Input data:
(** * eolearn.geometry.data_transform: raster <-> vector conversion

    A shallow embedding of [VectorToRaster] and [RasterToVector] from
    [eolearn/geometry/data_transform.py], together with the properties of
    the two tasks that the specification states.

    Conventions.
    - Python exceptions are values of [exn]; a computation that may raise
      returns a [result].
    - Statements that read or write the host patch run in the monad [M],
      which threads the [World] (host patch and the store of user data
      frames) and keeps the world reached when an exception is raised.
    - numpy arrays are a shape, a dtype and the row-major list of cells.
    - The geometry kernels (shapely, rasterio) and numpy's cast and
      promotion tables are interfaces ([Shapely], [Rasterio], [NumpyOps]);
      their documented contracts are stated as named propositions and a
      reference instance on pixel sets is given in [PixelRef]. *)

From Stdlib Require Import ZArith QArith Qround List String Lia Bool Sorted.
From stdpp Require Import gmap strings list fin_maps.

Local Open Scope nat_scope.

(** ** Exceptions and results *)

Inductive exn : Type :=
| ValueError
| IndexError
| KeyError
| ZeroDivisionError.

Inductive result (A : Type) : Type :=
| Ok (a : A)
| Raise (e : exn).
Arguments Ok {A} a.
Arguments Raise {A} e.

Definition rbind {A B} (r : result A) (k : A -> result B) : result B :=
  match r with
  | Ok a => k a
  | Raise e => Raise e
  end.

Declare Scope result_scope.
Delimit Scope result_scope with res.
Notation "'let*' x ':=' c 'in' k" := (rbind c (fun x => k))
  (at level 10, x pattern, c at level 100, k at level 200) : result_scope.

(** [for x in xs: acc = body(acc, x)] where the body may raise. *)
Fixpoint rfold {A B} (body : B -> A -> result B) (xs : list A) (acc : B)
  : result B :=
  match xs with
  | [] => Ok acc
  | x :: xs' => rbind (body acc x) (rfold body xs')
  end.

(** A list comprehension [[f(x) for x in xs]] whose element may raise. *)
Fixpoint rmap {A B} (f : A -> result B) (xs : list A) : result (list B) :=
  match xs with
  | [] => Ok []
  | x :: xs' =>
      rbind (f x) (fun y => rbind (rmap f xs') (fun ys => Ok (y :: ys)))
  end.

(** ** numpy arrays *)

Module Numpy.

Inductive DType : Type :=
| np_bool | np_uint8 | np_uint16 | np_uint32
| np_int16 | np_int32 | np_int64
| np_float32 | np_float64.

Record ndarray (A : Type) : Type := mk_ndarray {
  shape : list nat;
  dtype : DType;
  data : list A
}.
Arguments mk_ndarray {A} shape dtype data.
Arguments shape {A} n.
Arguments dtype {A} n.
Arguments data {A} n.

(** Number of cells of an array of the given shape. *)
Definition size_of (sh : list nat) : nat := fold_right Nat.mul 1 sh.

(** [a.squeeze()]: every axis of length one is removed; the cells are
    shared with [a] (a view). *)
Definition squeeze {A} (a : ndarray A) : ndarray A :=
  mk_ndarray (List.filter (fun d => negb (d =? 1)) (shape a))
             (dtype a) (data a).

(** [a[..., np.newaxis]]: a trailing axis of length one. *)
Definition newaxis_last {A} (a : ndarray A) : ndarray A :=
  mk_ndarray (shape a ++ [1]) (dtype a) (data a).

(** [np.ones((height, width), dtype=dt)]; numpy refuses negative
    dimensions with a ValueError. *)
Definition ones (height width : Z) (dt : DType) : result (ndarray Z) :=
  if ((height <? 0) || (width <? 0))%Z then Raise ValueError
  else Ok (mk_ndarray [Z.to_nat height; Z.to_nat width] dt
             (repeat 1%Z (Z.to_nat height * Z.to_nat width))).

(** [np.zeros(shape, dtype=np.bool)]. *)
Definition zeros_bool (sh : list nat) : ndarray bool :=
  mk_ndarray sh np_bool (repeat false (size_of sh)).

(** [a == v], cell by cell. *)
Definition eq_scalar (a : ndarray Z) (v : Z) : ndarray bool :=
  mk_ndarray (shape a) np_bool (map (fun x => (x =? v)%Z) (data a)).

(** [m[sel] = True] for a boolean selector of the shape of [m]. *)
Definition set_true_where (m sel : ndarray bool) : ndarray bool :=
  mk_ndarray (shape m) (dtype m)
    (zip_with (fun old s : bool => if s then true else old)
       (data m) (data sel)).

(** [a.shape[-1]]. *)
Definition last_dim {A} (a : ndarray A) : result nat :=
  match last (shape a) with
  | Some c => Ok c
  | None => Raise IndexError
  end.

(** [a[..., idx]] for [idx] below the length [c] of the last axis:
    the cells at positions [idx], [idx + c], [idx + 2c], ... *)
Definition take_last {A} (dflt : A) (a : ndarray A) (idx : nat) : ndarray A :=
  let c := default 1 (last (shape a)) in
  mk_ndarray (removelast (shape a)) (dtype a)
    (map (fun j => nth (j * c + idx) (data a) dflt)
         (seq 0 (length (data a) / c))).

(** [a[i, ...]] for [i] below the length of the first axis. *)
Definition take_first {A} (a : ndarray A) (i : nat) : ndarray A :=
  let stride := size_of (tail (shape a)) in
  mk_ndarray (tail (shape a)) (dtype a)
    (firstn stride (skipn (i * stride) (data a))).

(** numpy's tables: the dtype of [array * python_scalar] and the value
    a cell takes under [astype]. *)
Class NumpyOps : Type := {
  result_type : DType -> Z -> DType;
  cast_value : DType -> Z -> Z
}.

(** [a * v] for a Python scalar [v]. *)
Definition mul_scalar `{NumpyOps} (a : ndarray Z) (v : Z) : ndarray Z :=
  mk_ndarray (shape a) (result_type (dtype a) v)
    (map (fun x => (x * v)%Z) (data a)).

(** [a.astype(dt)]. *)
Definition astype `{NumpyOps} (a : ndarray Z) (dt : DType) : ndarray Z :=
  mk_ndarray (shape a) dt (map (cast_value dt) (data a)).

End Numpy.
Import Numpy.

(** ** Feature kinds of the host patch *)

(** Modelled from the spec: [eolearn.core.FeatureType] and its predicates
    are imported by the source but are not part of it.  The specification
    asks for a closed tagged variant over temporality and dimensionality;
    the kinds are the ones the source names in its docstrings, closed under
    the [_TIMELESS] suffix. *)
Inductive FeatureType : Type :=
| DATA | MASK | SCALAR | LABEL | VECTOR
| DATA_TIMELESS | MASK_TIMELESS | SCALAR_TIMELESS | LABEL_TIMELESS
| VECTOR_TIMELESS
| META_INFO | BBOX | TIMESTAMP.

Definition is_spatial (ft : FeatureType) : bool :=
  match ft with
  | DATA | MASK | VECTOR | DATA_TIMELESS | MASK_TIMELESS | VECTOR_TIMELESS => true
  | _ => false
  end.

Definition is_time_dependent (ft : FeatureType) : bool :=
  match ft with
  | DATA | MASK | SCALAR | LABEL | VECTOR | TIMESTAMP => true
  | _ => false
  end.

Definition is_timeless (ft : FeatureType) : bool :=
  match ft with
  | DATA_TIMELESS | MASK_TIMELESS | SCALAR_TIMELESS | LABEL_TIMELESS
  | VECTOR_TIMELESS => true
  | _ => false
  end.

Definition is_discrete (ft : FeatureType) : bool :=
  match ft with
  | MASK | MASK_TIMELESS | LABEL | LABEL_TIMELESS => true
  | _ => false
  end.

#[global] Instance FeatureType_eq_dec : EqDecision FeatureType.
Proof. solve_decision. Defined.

Problem:
Determine how many lines of the data contain "squeeze" and give nothing but that number.

Reply to the task:
2